De este modo, las funciones del profesional de la orientación se enfocan en generar relaciones de acompañamiento educativo en las que el estudiante y demás actores educativos y sociales, logren mitigar la soledad y la incertidumbre que se genera al enfrentar las exigencias de cada etapa de la vida; es decir, aquellas necesidades que por su impacto son difíciles de procesar y entender y de las que muchas veces va a depender el correcto desarrollo de la personalidad como requerimiento para constituirse como un ser funcional (Gamboa y Sainea, 2017; Ponce y otros, 2018).

De esta manera, se puede decir que la persona encargada de orientar se concibe como un especialista con las competencias personales y profesionales de las que depende la atención de todas las dimensiones del ser humano dentro y fuera del sistema educativo, proveyendo, a través de relaciones de ayuda, la prevención de problemáticas que pudieran imposibilitar el efectivo desarrollo del potencial del ser humano (Bisquerra, 2005). A la posición citada se han agregado otros elementos que definen el perfil de la persona que orienta, a quien se piensa como portador de conocimientos teóricos así como del manejo metodológico necesario para promover acciones preventivas, las cuales aplicadas sistemática, continua y procesualmente cooperan con el desarrollo de las diversas dimensiones del ser humano (Arrieta, 2012; Vélaz, 2008).

En palabras de Corkille (1970) la persona que se dedica a la tarea de orientar, en tiempos complejos como los que atravesamos, debe contar con el instrumental estratégico y teórico para fomentar el desarrollo de la autoestima con el propósito de fortalecer la autoimagen y el autoconcepto de la persona, sin dejar de atender la repercusión de estos aspectos en “el manejo de sus sentimientos, el desarrollo de la creatividad, así como un desarrollo mental coherente que favorezca la posibilidad de convertir en realidad sus objetivos y, por ende, sentirse contentos de ser quienes son ” (p. 15).

Por su parte Molina (2002) esgrime que la orientación educativa exige de quien se integra a su práctica, la disposición y la calidez humana para ofrecer servicios de atención especializada no solo en lo que refiere a necesidades educativas, sino en otras áreas como la configuración de “relaciones interpersonales coherentes y apropiadas en las que el individuo consiga satisfacer sus expectativas, objetivos y motivaciones que emergen en cada etapa del desarrollo del individuo” (p. 10). Montero (2004) al respecto indica que el profesional de la orientación debe ser capaz de propiciar acciones sinérgicas, que dinamicen el contexto educativo y comunitario, lo que implica sensibilizar para asumir el “compromiso en función de valores relativos a la justicia e igualdad sociales, a los derechos humanos, a los intereses y las necesidades de las comunidades y, fundamentalmente, al respeto del otro” (p. 114).

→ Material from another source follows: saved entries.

Lemma matchRuntime_correlates sig inc lo hi :
  matchRuntimeSignalToIncident sig inc lo hi = true <-> correlates sig inc lo hi.
Proof.
  rewrite matchRuntime_eq. unfold correlates.
  by rewrite !andb_true_iff, !orb_true_iff, !String.eqb_eq, !Z.leb_le.
Qed.

(** The runtime evidence of a capture is exactly the correlating runtime and
    healthcheck signals of the window, one row each, most severe first; and the order in
    which the signals were listed does not matter when their ids differ. *)
Theorem captureRuntimeEvidence_spec (rows rows' : list Signal) (inc : Incident) (at_ : Time) (w : Duration) :
  NoDup (sig_SignalID <$> rows) -> rows ≡ₚ rows' ->
  captureRuntimeEvidence rows inc at_ w = captureRuntimeEvidence rows' inc at_ w /\
  NoDup (re_SignalID <$> captureRuntimeEvidence rows inc at_ w) /\
  (forall e, e ∈ captureRuntimeEvidence rows inc at_ w <->
     exists sig, sig ∈ rows /\ correlates sig inc (inc_StartedAt inc - clamp_window w) at_ /\
                 e = runtimeEvidenceFromSignal sig at_) /\
  forall l1 a l2 b, captureRuntimeEvidence rows inc at_ w = l1 ++ a :: l2 -> b ∈ l2 ->
    runtimeSeverityRank (re_Severity b) <= runtimeSeverityRank (re_Severity a).
Proof.
  intros Hnd Hp. unfold captureRuntimeEvidence, sortRuntimeMatches.
  change (TimeAdd (inc_StartedAt inc) (dur_neg (clamp_window w))) with (window_start inc w).
  set (keep := fun sig => matchRuntimeSignalToIncident sig inc (window_start inc w) at_).
  set (row := fun sig => runtimeEvidenceFromSignal sig at_).
  assert (Hids : NoDup (re_SignalID <$> (row <$> List.filter keep rows))).
  { rewrite <- list_fmap_compose. by apply (NoDup_fmap_lfilter sig_SignalID). }
  split_and!.
  - apply (ssort_perm_eq runtime_less (fun e => (down (runtimeSeverityRank (re_Severity e)), (re_OccurredAt e, re_SignalID e)))).
    + intros a b Ha Hb Hk. apply (f_equal (fun k => snd (snd k))) in Hk.
      by apply (NoDup_fmap_inj_on re_SignalID (row <$> List.filter keep rows)).
    + by apply fmap_Permutation, lfilter_perm.
  - by rewrite ssort_perm.
  - intros e. rewrite elem_of_ssort, list_elem_of_fmap. setoid_rewrite elem_of_lfilter. unfold keep.
    setoid_rewrite matchRuntime_correlates. rewrite window_start_eq.
    split; intros (sig & H); exists sig; tauto.
  - intros l1 a l2 b Hl Hb. pose proof (ssort_sorted runtime_less
      (fun e => (down (runtimeSeverityRank (re_Severity e)), (re_OccurredAt e, re_SignalID e)))
      (row <$> List.filter keep rows)) as Hs.
    unfold ssorted in Hs. rewrite Hl in Hs. apply StronglySorted_app_1_r, StronglySorted_inv in Hs as [_ Hs].
    rewrite Forall_forall in Hs. apply Hs in Hb. unfold runtime_less in Hb. cbv zeta in Hb.
    destruct (Z.eqb_spec (runtimeSeverityRank (re_Severity b)) (runtimeSeverityRank (re_Severity a))); [lia|].
    simpl in Hb. lia.
Qed.

(** [o] is an element of [l] that no other precedes (follows) in time, absent when [l] is
    empty. *)
Definition earliest_row (o : option RuntimeEvidence) (l : list RuntimeEvidence) : Prop :=
  match o with
  | None => l = []
  | Some e => e ∈ l /\ forall x, x ∈ l -> re_OccurredAt e <= re_OccurredAt x
  end.
Definition latest_row (o : option RuntimeEvidence) (l : list RuntimeEvidence) : Prop :=
  match o with
  | None => l = []
  | Some e => e ∈ l /\ forall x, x ∈ l -> re_OccurredAt x <= re_OccurredAt e
  end.

Lemma runtime_history_step opening latest l e :
  earliest_row opening l -> latest_row latest l ->
  let '(o, lt) := runtime_history (opening, latest) e in
  earliest_row o (l ++ [e]) /\ latest_row lt (l ++ [e]).
Proof.
  unfold runtime_history, Before, After. intros Ho Hl. split.
  - destruct opening as [o|]; simpl in *.
    + destruct Ho as [Ho Hmin]. destruct (Z.ltb_spec (re_OccurredAt e) (re_OccurredAt o)); simpl;
        (split; [rewrite elem_of_app, list_elem_of_singleton; tauto|]); intros x;
        rewrite elem_of_app, list_elem_of_singleton; intros [Hx| ->]; try apply Hmin in Hx; lia.
    + subst l. simpl. split; [by left|]. intros x Hx%list_elem_of_singleton. subst. lia.
  - destruct latest as [o|]; simpl in *.
    + destruct Hl as [Hl Hmax]. destruct (Z.ltb_spec (re_OccurredAt o) (re_OccurredAt e)); simpl;
        (split; [rewrite elem_of_app, list_elem_of_singleton; tauto|]); intros x;
        rewrite elem_of_app, list_elem_of_singleton; intros [Hx| ->]; try apply Hmax in Hx; lia.
    + subst l. simpl. split; [by left|]. intros x Hx%list_elem_of_singleton. subst. lia.
Qed.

Lo anterior significa acompañar al estudiante para que logre valorar sus experiencias, sus vivencias personales y asumirlas responsablemente atendiendo a las exigencias propias de su proceso evolutivo. Frente a esto, la persona que orienta debe motivar la atribución de significados y la consolidación de metas importantes a través de un accionar sustentado en la intención, la disciplina y la dedicación. Según expone Rogers (1998) desde la psicología humanista, una atribución de quien orienta es guiar al ser humano a la “exploración de posibles vías sobre las que pudiera trabajar, valiéndose de esfuerzos disciplinados para lograr cometidos que por su importancia hacen al individuo funcional y lo revisten de la confianza necesaria para aprovechar el aprendizaje que entrañan los problemas y las situaciones adversas” (p. 10).

Lo expuesto puede interpretarse como un proceder activo que favorece la atención integral de la persona y de los aspectos fundamentales de los que depende la construcción de una identidad propia, la configuración de un personalidad equilibrada y la consistencia en sus propósitos de vida, como elementos medulares de los que dependerá en mayor o menor medida la realización personal y, como consecuencia, desarrollar las competencias socioemocionales necesarias para responder satisfactoriamente a las exigencias que la sociedad ha establecido para convivir positivamente. Esta postura desde el constructivismo implica llevar progresivamente a los actores educativos a constituirse en sujetos funcionales capaces de emplear sus habilidades sociales para participar de la vida colectiva y de la transformación de la misma.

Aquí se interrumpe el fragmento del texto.